Lemma merge_check_parts lock check :
  valid lock -> valid check ->
  let '(lock', out) := merge_check lock check in
  valid lock' /\ lock_type lock' = lock_type lock /\ lock_start lock' <= lock_start lock /\
  (forall b, contains lock' b -> contains lock b \/ lock_type check = lock_type lock /\ contains check b) /\
  match out with
  | Keep | Absorb => True
  | Shrink p => part_of check p
  | Split p r => part_of check p /\ part_of check r /\ lock_start check < lock_start lock <= lock_start r
  end.
Proof.
  intros Hl Hc. pose proof (lock_end_valid lock Hl) as [_ Rl]. pose proof (lock_end_valid check Hc) as [_ Rc].
  assert (0 <= lock_start lock /\ 0 <= lock_start check) as [Pl Pc] by (destruct Hl as (? & _), Hc as (? & _); lia).
  unfold merge_check. rewrite !wrap_next by lia.
  destruct (Z.ltb_spec (if lock_end check =? UINT64_MAX then 0 else lock_end check + 1) (lock_start lock)) as [|H1];
    [split_and!; [done|done|lia|tauto|done]|].
  destruct (Z.ltb_spec (if lock_end lock =? UINT64_MAX then 0 else lock_end lock + 1) (lock_start check)) as [|H2];
    [split_and!; [done|done|lia|tauto|done]|].
  rewrite <-(wrap_next (lock_end lock)) by lia.
  replace (if lock_end lock <? lock_end check then lock_end check else lock_end lock) with (Z.max (lock_end lock) (lock_end check))
    by (destruct (Z.ltb_spec (lock_end lock) (lock_end check)); lia).
  replace (if lock_start check <? lock_start lock then lock_start check else lock_start lock) with (Z.min (lock_start lock) (lock_start check))
    by (destruct (Z.ltb_spec (lock_start check) (lock_start lock)); lia).
  destruct (grown_range lock (Z.min (lock_start lock) (lock_start check)) (Z.max (lock_end lock) (lock_end check))) as (Hv & Hgt & Hg); [lia|lia|].
  assert (lock_start lock <= lock_end check + 1 /\ lock_start check <= lock_end lock + 1) as [H3 H4]
    by (destruct (Z.eqb_spec (lock_end check) UINT64_MAX), (Z.eqb_spec (lock_end lock) UINT64_MAX); lia). clear H1 H2.
  pose proof (part_left check (lock_start lock) Hc) as Hleft. pose proof (part_right check (lock_end lock) Hc) as Hright.
  destruct (bool_decide_reflect (lock_type check = lock_type lock)) as [Ht|Ht]; cbn [negb andb].
  { split_and!; [done|done|cbn; lia| |done]. intros b. rewrite Hg. intros Hb.
    assert (contains lock b \/ contains check b) by (unfold contains; lia). tauto. }
  destruct (Z.ltb_spec (lock_end lock) (lock_end check)) as [He|He], (Z.ltb_spec (lock_start check) (lock_start lock)) as [Hs|Hs]; cbn [andb orb].
  - destruct Hright as [Hr ->]; [lia|lia|]. split_and!; [done|done|lia|tauto|apply Hleft; lia|done|lia|lia].
  - destruct Hright as [Hr _]; [lia|lia|]. by split_and!; [done|done|lia|tauto|].
  - split_and!; [done|done|lia|tauto|apply Hleft; lia].
  - split_and!; [done|done|cbn; lia| |done]. intros b. rewrite Hg. unfold contains. lia.
Qed.

(** ** The bytes that owners hold *)

Section lists.
  Context {O : Type} `{EqDecision O}.
#[local] Abbreviation entry := (state_lock_entry_t (O := O)).

(** The owner has a lock of the type on the byte. *)
Definition holds (l : list entry) (o : O) (t : fsal_lock_t) (b : Z) : Prop :=
  exists e, e ∈ l /\ sle_owner e = Some o /\ sle_blocked e = STATE_NON_BLOCKING /\ lock_type (sle_lock e) = t /\ contains (sle_lock e) b.

(** Through the entries that satisfy [P]. *)
Definition held (P : entry -> bool) (l : list entry) (t : fsal_lock_t) (b : Z) : Prop :=
  exists e, e ∈ l /\ P e = true /\ lock_type (sle_lock e) = t /\ contains (sle_lock e) b.

Lemma held_app P l1 l2 t b : held P (l1 ++ l2) t b <-> held P l1 t b \/ held P l2 t b.
Proof. unfold held. setoid_rewrite elem_of_app. naive_solver. Qed.

Lemma held_cons P e l t b :
  held P (e :: l) t b <-> (P e = true /\ lock_type (sle_lock e) = t /\ contains (sle_lock e) b) \/ held P l t b.
Proof. unfold held. setoid_rewrite elem_of_cons. naive_solver. Qed.

Lemma held_skip P e l t b : P e = false -> held P (e :: l) t b <-> held P l t b.
Proof. intros He. rewrite held_cons, He. intuition discriminate. Qed.

Lemma held_take P e l t b :
  P e = true -> held P (e :: l) t b <-> (lock_type (sle_lock e) = t /\ contains (sle_lock e) b) \/ held P l t b.
Proof. intros He. rewrite held_cons, He. tauto. Qed.

Lemma held_nil P t b : ~ held P [] t b.
Proof. intros (e & He & _). by apply elem_of_nil in He. Qed.

Lemma held_rev P l t b : held P (rev l) t b <-> held P l t b.
Proof. unfold held. setoid_rewrite list_elem_of_In. setoid_rewrite <-in_rev. done. Qed.

(** ** Merging *)

Section merging.
  Variables (P : entry -> bool) (H0 : fsal_lock_t -> Z -> Prop) (q : fsal_lock_param_t).
  Hypothesis P_lock : forall e l, P (with_lock e l) = P e.
  (** Before, no byte was held with two types. *)
  Hypothesis H0_one : forall b t, H0 (lock_type q) b -> H0 t b -> t = lock_type q.

(** While the loop runs: [q] is the lock that was asked for, [lock] what it has grown to;
    bytes of other types are given up as the loop passes them. *)
Record merging (lock : fsal_lock_param_t) (seen todo : list entry) : Prop := {
  mg_bounded : bounded lock;
  mg_type : lock_type lock = lock_type q;
  mg_all : forall e, e ∈ seen \/ e ∈ todo -> P e = true -> bounded (sle_lock e);
  mg_grown : forall b, contains q b -> contains lock b;
  mg_same : forall b, held P seen (lock_type q) b \/ held P todo (lock_type q) b \/ contains lock b <-> contains q b \/ H0 (lock_type q) b;
  mg_old : forall b t, t <> lock_type q -> held P seen t b \/ held P todo t b -> H0 t b;
  mg_kept : forall b t, t <> lock_type q -> H0 t b -> ~ contains q b -> held P seen t b \/ held P todo t b;
  mg_gone : forall b t, t <> lock_type q -> held P seen t b -> ~ contains q b }.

++++++++

> _TASK BRIEF_: Give back the records word for word. Start at the first line, end at the line containing "pose proof (part_left", and include both.

> _TASK ANSWER_:
Lemma merge_check_parts lock check :
  valid lock -> valid check ->
  let '(lock', out) := merge_check lock check in
  valid lock' /\ lock_type lock' = lock_type lock /\ lock_start lock' <= lock_start lock /\
  (forall b, contains lock' b -> contains lock b \/ lock_type check = lock_type lock /\ contains check b) /\
  match out with
  | Keep | Absorb => True
  | Shrink p => part_of check p
  | Split p r => part_of check p /\ part_of check r /\ lock_start check < lock_start lock <= lock_start r
  end.
Proof.
  intros Hl Hc. pose proof (lock_end_valid lock Hl) as [_ Rl]. pose proof (lock_end_valid check Hc) as [_ Rc].
  assert (0 <= lock_start lock /\ 0 <= lock_start check) as [Pl Pc] by (destruct Hl as (? & _), Hc as (? & _); lia).
  unfold merge_check. rewrite !wrap_next by lia.
  destruct (Z.ltb_spec (if lock_end check =? UINT64_MAX then 0 else lock_end check + 1) (lock_start lock)) as [|H1];
    [split_and!; [done|done|lia|tauto|done]|].
  destruct (Z.ltb_spec (if lock_end lock =? UINT64_MAX then 0 else lock_end lock + 1) (lock_start check)) as [|H2];
    [split_and!; [done|done|lia|tauto|done]|].
  rewrite <-(wrap_next (lock_end lock)) by lia.
  replace (if lock_end lock <? lock_end check then lock_end check else lock_end lock) with (Z.max (lock_end lock) (lock_end check))
    by (destruct (Z.ltb_spec (lock_end lock) (lock_end check)); lia).
  replace (if lock_start check <? lock_start lock then lock_start check else lock_start lock) with (Z.min (lock_start lock) (lock_start check))
    by (destruct (Z.ltb_spec (lock_start check) (lock_start lock)); lia).
  destruct (grown_range lock (Z.min (lock_start lock) (lock_start check)) (Z.max (lock_end lock) (lock_end check))) as (Hv & Hgt & Hg); [lia|lia|].
  assert (lock_start lock <= lock_end check + 1 /\ lock_start check <= lock_end lock + 1) as [H3 H4]
    by (destruct (Z.eqb_spec (lock_end check) UINT64_MAX), (Z.eqb_spec (lock_end lock) UINT64_MAX); lia). clear H1 H2.
  pose proof (part_left check (lock_start lock) Hc) as Hleft. pose proof (part_right check (lock_end lock) Hc) as Hright.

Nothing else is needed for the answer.